I’m really curious to learn about your use case and how often “constantly” is. Inventory changes happen often and can happen more often during sales and special events, but that’s usually pretty easy to maintain/sync.


Thank you Josh @foxy
I think my use is very common, maybe I didn’t explain it properly - it’s simply a shop that let’s users buy products that are tied to a commodity price, eg gold, silver, etc.
Each product has its own multiplier, and it justs need the current commodity rate and multiply it in the multiplier to get the pricing.

Every commodity exchange, currency exchanges, and even NFT exchanges have that capabilities.

I hope that helps?

Also, how about using the Webflow logic + webhook to update the prices directly in the CMS? Why is that not an option?

I like that you’re thinking through the solution paths. The mark of a problem solver.

There are a lot of reasons Logic wouldn’t fit here, but I’ll give you two;

  • Stability. Logic isn’t particularly stable, and will completely shut down if something goes wrong. In fact, most automation SaaS platforms ( Zapier, Make, etc. ) will shut down an automation when they see a series of errors, so this isn’t a good approach for a robust system.
  • Cost. Logic costs one “form submission” per run. Once you exceed your monthly form submissions, you pay 1 cent per additional submission. For what you’re building so far, that’s $86,400 per day, per 100 products. Webflow would love you though.

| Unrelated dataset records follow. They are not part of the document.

Definition deliverIncomingBuffers (pool : bool) (routes : peerRouteRegistry) (s : session) (peerAddress : string) (q : serverQueue)
    (payloads : list bytes) (codec : C) (packetHeaderSize : Z) : option (Z * serverQueue) :=
  serverPushBuffers q
    (acceptedPackets (λ payload, (ApplyInPlace (serverClamp codec packetHeaderSize) payload).2) peerAddress (acceptIncomingSources pool routes s payloads).1 payloads).

End ServerHooks.

(** ** Writing by destination *)

(** Why a packet has no route: [RouteMissError], or it is not an IP packet. *)
Record RouteMissError := mkMiss { rm_Destination : Addr; rm_Packet : bytes }.

Definition newRouteMissError (destination : Addr) (packet : bytes) : goerr + RouteMissError :=
  if negb (Addr_IsValid destination) then inl ErrInvalidIPPacket else inr (mkMiss destination packet).

Section ByDestination.
(** [write] hands a batch to the session of a route (or to the session at its address). *)
Context {W : Type} (write : W → peerRoute → list bytes → option goerr * W).

Definition flushCurrentBatch (w : W) (route : peerRoute) (packets : list bytes) : option goerr * W :=
  match packets with [] => (None, w) | _ => write w route packets end.

#[local] Instance peerRoute_eq_dec : EqDecision peerRoute.
Proof. solve_decision. Defined.

Fixpoint destinationLoop (w : W) (currentRoute : peerRoute) (currentPackets : list bytes) (packets : list (bytes * peerRouteLookup))
    : list RouteMissError * option goerr * W :=
  match packets with
  | [] => let '(err, w) := flushCurrentBatch w currentRoute currentPackets in ([], err, w)
  | (packet, lookup) :: packets =>
      if negb (pl_found lookup) then
        let '(err, w) := flushCurrentBatch w currentRoute currentPackets in
        match err with
        | Some e => ([], Some e, w)
        | None =>
            match newRouteMissError (pl_destination lookup) packet with
            | inl e => ([], Some e, w)
            | inr miss => let '(misses, err, w) := destinationLoop w currentRoute [] packets in (miss :: misses, err, w)
            end
        end
      else
        let route := pl_route lookup in
        match currentPackets with
        | [] => destinationLoop w route [packet] packets
        | _ =>
            if decide (route = currentRoute) then destinationLoop w currentRoute (currentPackets ++ [packet]) packets else
            let '(err, w) := flushCurrentBatch w currentRoute currentPackets in
            match err with Some e => ([], Some e, w) | None => destinationLoop w route [packet] packets end
        end
  end.

(** [running] is what [requireRunning] returns. *)
Definition WriteDataPacketsByDestination (running : option goerr) (routes : peerRouteRegistry) (w : W) (packets : list bytes) : list RouteMissError * option goerr * W :=
  match packets, running with
  | [], _ => ([], None, w)
  | _, Some e => ([], Some e, w)
  | _, None => destinationLoop w (mkRoute "" None) [] (zip packets (LookupPackets routes packets))
  end.

Definition WriteDataPacketByDestination (running : option goerr) (routes : peerRouteRegistry) (w : W) (packet : bytes) : option (goerr + RouteMissError) * W :=
  let '(misses, err, w) := WriteDataPacketsByDestination running routes w [packet] in
  (match err with Some e => Some (inl e) | None => inr <$> head misses end, w).

End ByDestination.

(** ** The hooks of a session

    The client gives its session the framing of both directions; the server's sessions
    frame nothing. *)

Section Hooks.
Context {C : Type} {dc : DataCodec C} (role : tlsRole).

Definition outgoingHook (o : dataChannelOptions) (outerTransportOverhead : Z) (now : Time) (f : option dataChannelFraming) (payloads : list bytes) (codec : C) (packetHeaderSize : Z)
    : option (list (list bytes) * option dataChannelFraming) :=
  match role with
  | tlsRoleClient => '(prepared, _, f) ← outgoingDataPayloadBatches o outerTransportOverhead f now payloads codec packetHeaderSize; Some (prepared, f)
  | tlsRoleServer => Some (serverOutgoingDataPayloads o outerTransportOverhead payloads codec packetHeaderSize, f)
  end.

Definition incomingHook (dz : Decompressors) (range : gmap Z incomingFragmentBuffer → list (Z * incomingFragmentBuffer))
    : option (option dataChannelFraming → bytes → Time → result (option bytes) * option dataChannelFraming) :=
  match role with tlsRoleClient => Some (decodeIncomingDataFraming dz range) | tlsRoleServer => None end.

End Hooks.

That’s clearer, but that doesn’t mean that dynamic pricing is a common feature of ECommerce SaaS platforms.

I think you’re probably approaching your product search in the wrong direction. Instead of picking a platform and trying to make it work, start with your central requirement which is the dynamic pricing. and then…

  • Investigate the largest ECommerce-focused SaaS solutions out there, Shopify, etc. to see if someone has built extensions to support what you need.
  • Go to ECommerce-focused forums and explain what you’re looking for. Others may have experience with a platform that has those capabilities, or a similar project they’ve worked on that they can offer guidance.

Besides the mechanics of the pricing update, you really need to think about how a cart will work in this environment. Are the prices they see in the cart still changing, in realtime? Are they just estimates? Or are they fixed at the moment the project was added… and if so, how long is the cart valid at that promised price? A lot of UX and business rule mechanics to work out.

Thank you
What if we simplify the problem -
the prices only update once a day, by either manually updating the gold price and then have it reflect on all products, or by automatically somehow?
When products are in the cart their pricing will be updated too, or they’ll see a warning “refresh to see updated prices”.

I think we can then use Webflow’s API, correct?
But question is how do we update the UI on all visitors to let them know the prices are no longer correct, or even better - update the prices seamlessly.

Any other problems we might have in this case?

You like complexity don’t you?
I’m going to need to start charging engineering time. :joy:

Once a day solves a lot of issues.

When the price changes;

  • The webpage the user is on won’t know anything about a price change.
  • If the user navigates to a new product, that new product will have the updated price
  • It’s unlikely ( but possible ) that the existing cart items added before the price change will be updated. Depends on Webflow’s cart architecture, you’d want to test that first to see if it’s an option.

Notifying users, again the webpage doesn’t know what’s happening on the server, it’s just a document. You could integrate some kind of push notifications system, or else you could write a pre-built notification in client side JS that just fires at e.g. midnight GMT.

You can set up a store with dynamic pricing using Webflow by integrating APIs for real-time product price updates.

Once a day price changing definitely simplifies things. At the end of the day, Foxy is simply looking for the product name, price, etc. that needs to be added to cart. You can then use our pre-payment webhook to check prices (from CMS, Airtable, etc.) to ensure they haven’t changed since the product was added to cart.